Protoplast isolation
Protoplasts are cells whose cell wall has been removed, for example by being broken down by a certain process. They can be isolated relatively easily these days .
In the case of production by an enzymatic method, enzymes are used according to the chemical nature of the cell wall. In plant cells, cellulases and pectinases are the most common. Different enzymes are required for bacterial and fungal cells .
In plant cells, cellulases digest the cell walls and pectinases digest the central lamellae. If you want to digest the cell walls and middle lamellae in one step (sometimes it is better to pre-digest the plant material), you dissolve both enzymes together with an osmotic (mostly mannitol ) in distilled water, fill this mixture into a Petri dish and add the finely chopped plant material It must be ensured that the pH of the enzymes is reached. After a few hours, the incubation time varies from plant to plant, isolated protoplasts are obtained, which can now be cultivated further, for example to regenerate new plants. However, protoplasts also open up possibilities for hybridizations by protoplast fusion in an electric field or for genetic engineering changes.

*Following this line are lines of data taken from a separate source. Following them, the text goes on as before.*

(** C8: for every accepted shape configuration of each wrapper, the shape
    that the issued call declares for the primary operand (the right-hand
    side [b] for [trsm], the matrix [a] for the others) splits back, by
    taking off the two trailing dimensions and multiplying the rest, into
    the batch dimensions of the operand that was given, and into the batch
    count and the matrix dimensions that the wrapper computed from it and
    handed to the descriptor builder. *)
Theorem decompose_round_trip (build : DescriptorRequest -> Z * Opaque) :
  (forall a b lay_a dt bd (m n : Z) lay
          (left_side lower trans_a conj_a diag : bool) t,
      GetShape b = Some (array_shape dt (bd ++ [m; n]) lay) ->
      GetShape a = Some (array_shape dt
                           (bd ++ [if left_side then m else n;
                                   if left_side then m else n]) lay_a) ->
      conj_a && negb trans_a = false ->
      exists call,
        emits (trsm build a b left_side lower trans_a conj_a diag) t call
        /\ consults (trsm build a b left_side lower trans_a conj_a diag) t
             (build_trsm_batched_descriptor dt (_prod bd) m n left_side
                lower trans_a conj_a diag)
        /\ round_trips call 1 (bd, _prod bd, (m, n)))
  /\ (forall a dt bd m n lay t,
         GetShape a = Some (array_shape dt (bd ++ [m; n]) lay) ->
         exists call req,
           emits (getrf build a) t call
           /\ consults (getrf build a) t req
           /\ (req = build_getrf_batched_descriptor dt (_prod bd) m /\ m = n
               \/ req = build_getrf_descriptor dt (_prod bd) m n)
           /\ round_trips call 0 (bd, _prod bd, (m, n)))
  /\ (forall a dt bd m n lay t,
         GetShape a = Some (array_shape dt (bd ++ [m; n]) lay) ->
         exists call,
           emits (geqrf build a) t call
           /\ consults (geqrf build a) t
                (build_geqrf_descriptor dt (_prod bd) m n)
           /\ round_trips call 0 (bd, _prod bd, (m, n)))
  /\ (forall a tau dt tau_dt bd m n k lay tau_lay t,
         GetShape a = Some (array_shape dt (bd ++ [m; n]) lay) ->
         GetShape tau = Some (array_shape tau_dt (bd ++ [k]) tau_lay) ->
         exists call,
           emits (orgqr build a tau) t call
           /\ consults (orgqr build a tau) t
                (build_orgqr_descriptor dt (_prod bd) m n k)
           /\ round_trips call 0 (bd, _prod bd, (m, n)))
  /\ (forall a dt r bd n lay lower t,
         GetShape a = Some (array_shape dt (bd ++ [n; n]) lay) ->
         _real_type dt = inr r ->
         exists call req,
           emits (syevd build a lower) t call
           /\ consults (syevd build a lower) t req
           /\ (req = build_syevj_descriptor dt lower (_prod bd) n
               \/ req = build_syevd_descriptor dt lower (_prod bd) n)
           /\ round_trips call 0 (bd, _prod bd, (n, n)))
  /\ (forall a dt r m n lay full_matrices compute_uv t,
         GetShape a = Some (array_shape dt [m; n] lay) ->
         _real_type dt = inr r ->
         exists call req,
           emits (gesvd build a full_matrices compute_uv) t call
           /\ consults (gesvd build a full_matrices compute_uv) t req
           /\ (req = build_gesvd_descriptor dt 1 n m compute_uv
                       full_matrices
               \/ req = build_gesvd_descriptor dt 1 m n compute_uv
                          full_matrices)
           /\ round_trips call 0 ([], 1, (m, n))).
Proof.
  unfold round_trips.
  split; [| split; [| split; [| split; [| split]]]].
  - intros a b lay_a dt bd m n lay left_side lower trans_a conj_a diag t
      Hb Ha Hc.
    destruct (trsm_emits build a b lay_a dt bd m n lay left_side lower
                trans_a conj_a diag t Hb Ha Hc) as (lwork & opaque & Hemits).
    eexists. split; [exact Hemits |].
    split; [exact (trsm_consults build a b lay_a dt bd m n lay left_side
                     lower trans_a conj_a diag t Hb Ha Hc) |].
    eexists. split; [reflexivity | apply decompose_app].
  - intros a dt bd m n lay t Ha.
    destruct (getrf_emits build a dt bd m n lay t Ha)
      as (lwork & opaque & wdt & Hemits).
    do 2 eexists. split; [exact Hemits |].
    split; [apply (getrf_consults build a dt bd m n lay t Ha) |].
    split.
    + destruct (1 <? _prod bd); destruct (Z.eqb_spec m n);
        destruct (m / _prod bd <=? 128); cbn [andb]; auto.
    + eexists. split; [reflexivity | apply decompose_app].
  - intros a dt bd m n lay t Ha.
    destruct (geqrf_emits build a dt bd m n lay t Ha)
      as (lwork & opaque & Hemits).
    eexists. split; [exact Hemits |].
    split; [apply (geqrf_consults build a dt bd m n lay t Ha) |].
    eexists. split; [reflexivity | apply decompose_app].
  - intros a tau dt tau_dt bd m n k lay tau_lay t Ha Htau.
    destruct (orgqr_emits build a tau dt tau_dt bd m n k lay tau_lay t
                Ha Htau) as (lwork & opaque & Hemits).
    eexists. split; [exact Hemits |].
    split; [apply (orgqr_consults build a tau dt tau_dt bd m n k lay tau_lay
                     t Ha Htau) |].
    eexists. split; [reflexivity | apply decompose_app].
  - intros a dt r bd n lay lower t Ha Hr.
    destruct (syevd_emits build a dt r bd n lay lower t Ha Hr)
      as (lwork & opaque & Hemits).
    do 2 eexists. split; [exact Hemits |].
    split; [apply (syevd_consults build a dt r bd n lay lower t Ha Hr) |].
    split; [destruct (n <=? 32); auto |].
    eexists. split; [reflexivity | apply decompose_app].
  - intros a dt r m n lay full_matrices compute_uv t Ha Hr.
    destruct (gesvd_emits build a dt r m n lay full_matrices compute_uv t
                Ha Hr) as (lwork & opaque & Hemits).
    do 2 eexists. split; [exact Hemits |].
    split; [apply (gesvd_consults build a dt r m n lay full_matrices
                     compute_uv t Ha Hr) |].
    split; [destruct (m <? n); auto |].
    eexists. split; [reflexivity | apply (decompose_app [] m n)].
Qed.

Lemma decompose_round_trip_witness :
  exists call,
    emits (trsm sample_build (sample_operand np_float64 [2; 3; 4; 4])
             (sample_operand np_float64 [2; 3; 4; 5])
             true true false false false) [] call
    /\ consults (trsm sample_build (sample_operand np_float64 [2; 3; 4; 4])
                   (sample_operand np_float64 [2; 3; 4; 5])
                   true true false false false) []
         (build_trsm_batched_descriptor np_float64 6 4 5
            true true false false false)
    /\ round_trips call 1 ([2; 3], 6, (4, 5)).
Proof.
  destruct (decompose_round_trip sample_build) as (Htrsm & _).
  exact (Htrsm (sample_operand np_float64 [2; 3; 4; 4])
           (sample_operand np_float64 [2; 3; 4; 5])
           None np_float64 [2; 3] 4 5 None true true false false false []
           eq_refl eq_refl eq_refl).
Defined.

(** * Further properties of the wrappers *)

(** ** Logs and dimension sequences *)

Lemma issued_app (t t' : Trace) :
  issued (t ++ t')%list = (issued t ++ issued t')%list.
Proof.
  induction t as [| e t IH]; [reflexivity |].
  destruct e as [r | op]; [exact IH |].
  destruct op; cbn [app issued]; rewrite ?IH; reflexivity.
Qed.

Lemma requests_app (t t' : Trace) :
  requests (t ++ t')%list = (requests t ++ requests t')%list.
Proof.
  induction t as [| e t IH]; [reflexivity |].
  destruct e as [r | op]; cbn [app requests]; rewrite IH; reflexivity.
Qed.

Lemma short_rank (dims : list Z) :
  (List.length dims < 2)%nat -> (2 <=? Py.len dims) = false.
Proof. intros H. apply Z.leb_gt. unfold Py.len. lia. Qed.

(** A sequence of at least two dimensions is a batch prefix followed by two
    matrix dimensions. *)
Lemma dims_split2 (dims : list Z) :
  (2 <= List.length dims)%nat -> exists bd m n, dims = (bd ++ [m; n])%list.
Proof.
  intros H.
  destruct (exists_last (l := dims)) as (l1 & n & ->);
    [intros ->; simpl in H; lia |].
  destruct (exists_last (l := l1)) as (bd & m & ->).
  - intros ->. simpl in H. lia.
  - exists bd, m, n. rewrite <- app_assoc. reflexivity.
Qed.

(** ** Rejected operands *)

Section Rejections.

Variable build : DescriptorRequest -> Z * Opaque.

Ltac reject_rank H Hlen :=
  unfold c_GetShape; rewrite H; step_wrapper;
  rewrite (short_rank _ Hlen); reflexivity.

Lemma trsm_rank_fails a b s
    (left_side lower trans_a conj_a diag : bool) t :
  GetShape b = Some s -> (List.length (dimensions s) < 2)%nat ->
  trsm build a b left_side lower trans_a conj_a diag t
  = (inl AssertionError, t).
Proof. intros H Hlen. unfold trsm. reject_rank H Hlen. Qed.

Lemma getrf_rank_fails a s t :
  GetShape a = Some s -> (List.length (dimensions s) < 2)%nat ->
  getrf build a t = (inl AssertionError, t).
Proof. intros H Hlen. unfold getrf. reject_rank H Hlen. Qed.

Lemma geqrf_rank_fails a s t :
  GetShape a = Some s -> (List.length (dimensions s) < 2)%nat ->
  geqrf build a t = (inl AssertionError, t).
Proof. intros H Hlen. unfold geqrf. reject_rank H Hlen. Qed.

Lemma orgqr_rank_fails a tau s t :
  GetShape a = Some s -> (List.length (dimensions s) < 2)%nat ->
  orgqr build a tau t = (inl AssertionError, t).
Proof. intros H Hlen. unfold orgqr. reject_rank H Hlen. Qed.

Lemma syevd_rank_fails a s lower t :
  GetShape a = Some s -> (List.length (dimensions s) < 2)%nat ->
  syevd build a lower t = (inl AssertionError, t).
Proof. intros H Hlen. unfold syevd. reject_rank H Hlen. Qed.

Lemma gesvd_rank_fails a s full_matrices compute_uv t :
  GetShape a = Some s -> List.length (dimensions s) <> 2%nat ->
  exists msg,
    gesvd build a full_matrices compute_uv t = (inl (ValueError msg []), t).
Proof.
  intros H Hlen. unfold gesvd, c_GetShape. rewrite H. step_wrapper.
  destruct (dimensions s) as [| x [| y [| z l]]];
    try (eexists; reflexivity).
  exfalso. apply Hlen. reflexivity.
Qed.

Lemma syevd_nonsquare_fails a dt bd m n lay lower t :
  GetShape a = Some (array_shape dt (bd ++ [m; n]) lay) -> m <> n ->
  syevd build a lower t = (inl AssertionError, t).
Proof.
  intros H Hne. unfold syevd. start_wrapper H.
  destruct (Z.eqb_spec m n); [contradiction | reflexivity].
Qed.

Lemma syevd_unsupported a dt e bd n lay lower t :
  GetShape a = Some (array_shape dt (bd ++ [n; n]) lay) ->
  _real_type dt = inl e ->
  syevd build a lower t
  = (inl e,
     (t ++ [Consulted
              (if n <=? 32
               then build_syevj_descriptor dt lower (_prod bd) n
               else build_syevd_descriptor dt lower (_prod bd) n)])%list).
Proof.
  intros H He. unfold syevd. start_wrapper H. rewrite Z.eqb_refl, He.
  destruct (n <=? 32); consult_builder build; reflexivity.
Qed.

Lemma gesvd_unsupported a dt e m n lay full_matrices compute_uv t :
  GetShape a = Some (array_shape dt [m; n] lay) ->
  _real_type dt = inl e ->
  gesvd build a full_matrices compute_uv t = (inl e, t).
Proof.
  intros H He. unfold gesvd. start_wrapper H. rewrite He. reflexivity.
Qed.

In the early days of protoplast isolation ( 1920s ), protoplasts were obtained by prior plasmolysis and subsequent extraction of the protoplast with the aid of a needle, which had the disadvantage that only a low yield of protoplasts was obtained. The enzymatic method described was then established in the 1960s .
See also
literature
- Paul Präve: Handbook of Biotechnology. Oldenbourg Industrieverlag, 1994, ISBN 978-3-835-66223-0 , p. 244.